On the other hand, protected areas afford protection from hunting (if the enforcement is efficient) and land use change. However, occurrence in a protected area is no guarantee, as shown in Nepal, where declines have been reported in Kaligandaki Valley, Rara National Park and Dhorpatan Valley [13]. Reduced human activity within protected areas has also affected cheer [3,5] and other species. Forest succession is suspected of reducing the amount of suitable habitat for Asian elephants (Elephas maximus) within PA systems [49,50]. Such effects have also been seen on other species like the goral (Naemorhedus sp.) [51].

The patchy nature of its habitat represented in our model renders the smaller, isolated populations of cheer pheasant vulnerable to extinction and higher levels of disturbance (e.g., grazing and felling of wooded ravines), especially those exposed to constant and high human pressure. Past surveys also suggest a healthy population of species outside protected areas, substantiating our model prediction (Figure 6). Apart from a few sites that seem to have suffered from over-exploitation, cheer at most sites appears to have benefitted from the inadvertent habitat management by local people, aimed at optimizing resource use and not necessarily the animal numbers [3].

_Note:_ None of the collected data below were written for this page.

(* ===== verification/Auth.v ===== *)
(** * Auth

    Who a request comes from (internal/server/api/auth.go, uiproxy.go):
    the identity of the client's certificate, or the person a trusted
    proxy presents a user token for. *)
From Stdlib Require Import SpecFloat.
From S2P Require Import Prelude Crypto Json JsonParse JsonRaw Decode AuditKeyring Store Domains AuditChain Groups.
From S2P Require Import Policies Scim GoValue GoTime Cedar Directory Request Engine Bundle Wire Refusals Http.

Definition DefaultUIProxyAudience : string := "omega-ui".
Definition DefaultUIProxyMaxTokenTTL : Z := Hour.

(** The settings as [WithUIProxies] keeps them. *)
Definition WithUIProxies (c : UIProxyConfig) : UIProxyConfig :=
  mkUIProxyConfig (Proxies c) (if decide (Audience c = "") then DefaultUIProxyAudience else Audience c)
    (if decide (MaxTokenTTL c <= 0)%Z then DefaultUIProxyMaxTokenTTL else MaxTokenTTL c).

(** ** Tokens *)

(** Why the identity source refuses a token. *)
Inductive jwt_error := JwtExpired | JwtBadSignature | JwtOther.

(** go-jose's parser, and the identity source's [ParseJWTSVIDClaims], which
    checks a token's signature and times at [now]. *)
Class Tokens := {
  ParseSigned : string → bool;
  ParseJWTSVIDClaims : Z → string → result jwt_error (SpiffeID * anymap);
}.

Fixpoint claim (name : string) (claims : anymap) : option any :=
  match claims with
  | [] => None
  | (k, v) :: claims' => if decide (k = name) then Some v else claim name claims'
  end.

(** [int64(x)] of a [float64]: towards zero, and the least number when the
    result does not fit, as on amd64. *)
Definition int64_of_float (x : float64) : Z :=
  match x with
  | S754_zero _ => 0
  | S754_finite s m e =>
      let q := if decide (0 <= e)%Z then (Zpos m * 2 ^ e)%Z else (Zpos m `div` 2 ^ (- e))%Z in
      let v := if s then (- q)%Z else q in
      if decide (in_int64 v) then v else (- two63)%Z
  | _ => (- two63)%Z
  end.

(** [time.Unix(sec, 0)], whose seconds since year 1 wrap around. *)
Definition unix_seconds (sec : Z) : Z := ((wrap64 (sec + 62135596800) - 62135596800) * Second)%Z.

Definition claimNumericDate (claims : anymap) (name : string) : option Z :=
  match claim name claims with
  | Some (AFloat x) => Some (unix_seconds (int64_of_float x))
  | Some (AInt z) => Some (unix_seconds z)
  | _ => None
  end.

Definition claimExpiry (claims : anymap) : option Z := claimNumericDate claims "exp".

Definition audienceValues (v : option any) : list string :=
  match v with
  | Some (AStr s) => if decide (s = "") then [] else [s]
  | Some (AArr l) => omap (λ x, match x with AStr s => if decide (s = "") then None else Some s | _ => None end) l
  | Some (AStrs l) => l
  | _ => []
  end.

(** A user token's subject, or the kind of its refusal. [now] is the time
    the source checks the token at, [now'] the time of the check here. *)
Definition verifyUserToken `{Tokens} (c : UIProxyConfig) (now now' : Z) (token : string) : result string string :=
  if negb (ParseSigned token) then Err "malformed"
  else
    match ParseJWTSVIDClaims now token with
    | Err JwtExpired => Err "expired"
    | Err JwtBadSignature => Err "signature"
    | Err JwtOther => Err "unverified"
    | Ok (id, claims) =>
        if decide (audienceValues (claim "aud" claims) ≠ [Audience c]) then Err "audience"
        else
          match claimExpiry claims, claimNumericDate claims "iat" with
          | Some exp, Some iat =>
              if decide (exp <= now')%Z then Err "expired"
              else if decide (MaxTokenTTL c < TimeSub exp iat)%Z then Err "lifetime"
              else
                match claim "cnf" claims with
                | Some _ => Err "cnf"
                | None =>
                    match claim "act" claims with
                    | Some (AMap act) =>
                        match claim "kind" act with
                        | Some (AStr k) =>
                            if decide (k = "oidc-idp") then
                              match claim "act" act with Some _ => Err "act-chain" | None => Ok (id_string id) end
                            else Err "act"
                        | _ => Err "act"
                        end
                    | _ => Err "act"
                    end
                end
          | _, _ => Err "times"
          end
    end.

(** ** Callers *)

Section auth.
Context {spf : Spiffe} {cdr : Cedar} {tok : Tokens}.

(** The limiter's verdict on a refusal. *)
Definition ask_limiter (key : string) (now : Z) : HM (bool * Z) := λ w,
  let '(ok, n, l) := allow key now (ap_refusals w.1) in (Ok (ok, n), (set_refusals l w.1, w.2)).

Definition keep_unrecorded (key : string) (n : Z) (retry : bool) : HM () := λ w,
  (Ok tt, (set_refusals (unrecorded key n retry (ap_refusals w.1)) w.1, w.2)).

(** [refuse] of [delegate]: [clk 0] is the time it asks the limiter, [clk 1]
    that of the row. *)
Definition refuse {A} (clk : nat → Z) (r : HttpRequest) (proxy : string) (code : Z) (kind : string) (f : failure)
    (reason : string) : HM A :=
  let key := proxy +:+ String "000" (kind +:+ String "000" (r_pattern r)) in
  '(ok, n) ← ask_limiter key (clk 0);
  (if (ok : bool) then
     res ← call (appendAudit (clk 1) (new_event "ui_proxy.delegate" proxy "" "deny"
             (Some (json_print (JObj ([("reason", JStr reason); ("route", JStr (r_pattern r))] ++
                                      omit_empty (bool_decide (n <= 0)%Z) ("suppressed", JInt n)))))));
     match res with
     | Ok _ => mret tt
     | Err e => keep_unrecorded key (n + 1) (bool_decide (e ≠ ErrNotLeader))
     end
   else mret tt) ;;
  writeErr code f.

(** [reason] is the text of a refusal of the token itself. *)
Definition delegate (sv : Server) (clk : nat → Z) (reason : string → string) (r : HttpRequest) (proxy : string)
    (delegable : bool) (values : list string) : HM string :=
  if decide (proxy ∉ Proxies (uiProxy sv))
  then refuse clk r proxy 403 "not-proxy" (FText "caller is not a --ui-proxy and may not present Omega-User-Token")
         "caller is not a --ui-proxy and may not present Omega-User-Token"
  else if negb delegable
  then refuse clk r proxy 403 "route" (FText "this endpoint does not accept Omega-User-Token")
         "this endpoint does not accept Omega-User-Token"
  else
    match values with
    | [token] =>
        if decide (token = "")
        then refuse clk r proxy 401 "header" (FText "Omega-User-Token must hold exactly one token")
               "Omega-User-Token must hold exactly one token"
        else
          match verifyUserToken (uiProxy sv) (clk 2) (clk 3) token with
          | Ok user => mret user
          | Err kind => refuse clk r proxy 401 ("token-" +:+ kind) (FAbout "Omega-User-Token" kind) (reason token)
          end
    | _ =>
        refuse clk r proxy 401 "header" (FText "Omega-User-Token must hold exactly one token")
          "Omega-User-Token must hold exactly one token"
    end.

Definition authenticate (sv : Server) (clk : nat → Z) (reason : string → string) (delegable : bool)
    (h : HttpRequest → HM HttpReply) (r : HttpRequest) : HM HttpReply :=
  if negb (requireAuth sv) then h r
  else
    match spiffeIDFromTLS (r_tls r) with
    | Err f => writeErr 401 f
    | Ok id =>
        match r_userTokens r with
        | None => h (with_caller id "" r)
        | Some values =>
            user ← delegate sv clk reason r id delegable values;
            if decide (user = "") then mret (mkHttp 200 Nothing) else h (with_caller user id r)
        end
    end.

Definition requireSPIFFEAuth (sv : Server) (clk : nat → Z) (reason : string → string) := authenticate sv clk reason false.
Definition requireUserAuth (sv : Server) (clk : nat → Z) (reason : string → string) := authenticate sv clk reason true.

(** [authorizeIssuance]: the SVID a caller may ask for is its own. *)
Definition authorizeIssuance (sv : Server) (r : HttpRequest) (requested : string) : HM () :=
  if negb (requireAuth sv) then mret tt
  else if decide (r_caller r = "") then writeErr 401 (FText "authenticated client certificate required")
  else if decide (r_caller r = requested) then mret tt
  else writeErr 403 (FAbout "caller may not issue an SVID for a different identity" requested).

End auth.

Despite the dangers of local extinctions, we believe that the future of this species lies in areas outside the PA network, and efforts to protect and manage this species will be most successful if the focus of conservation is aimed toward providing protection and improving the management of these areas identified as important cheer pheasant habitats by engaging with local communities to suitably manage habitats and control hunting. Successful pilot projects in Pakistan [52], where the community is protecting cheer breeding habitats, are already ongoing with encouraging results. Similar approaches have been suggested in Nepal [46]. Most actions must focus on reducing or curtailing land use change and the control of hunting. The engagement of local communities in conservation activities can provide outstanding benefits [53], and such options must be explored.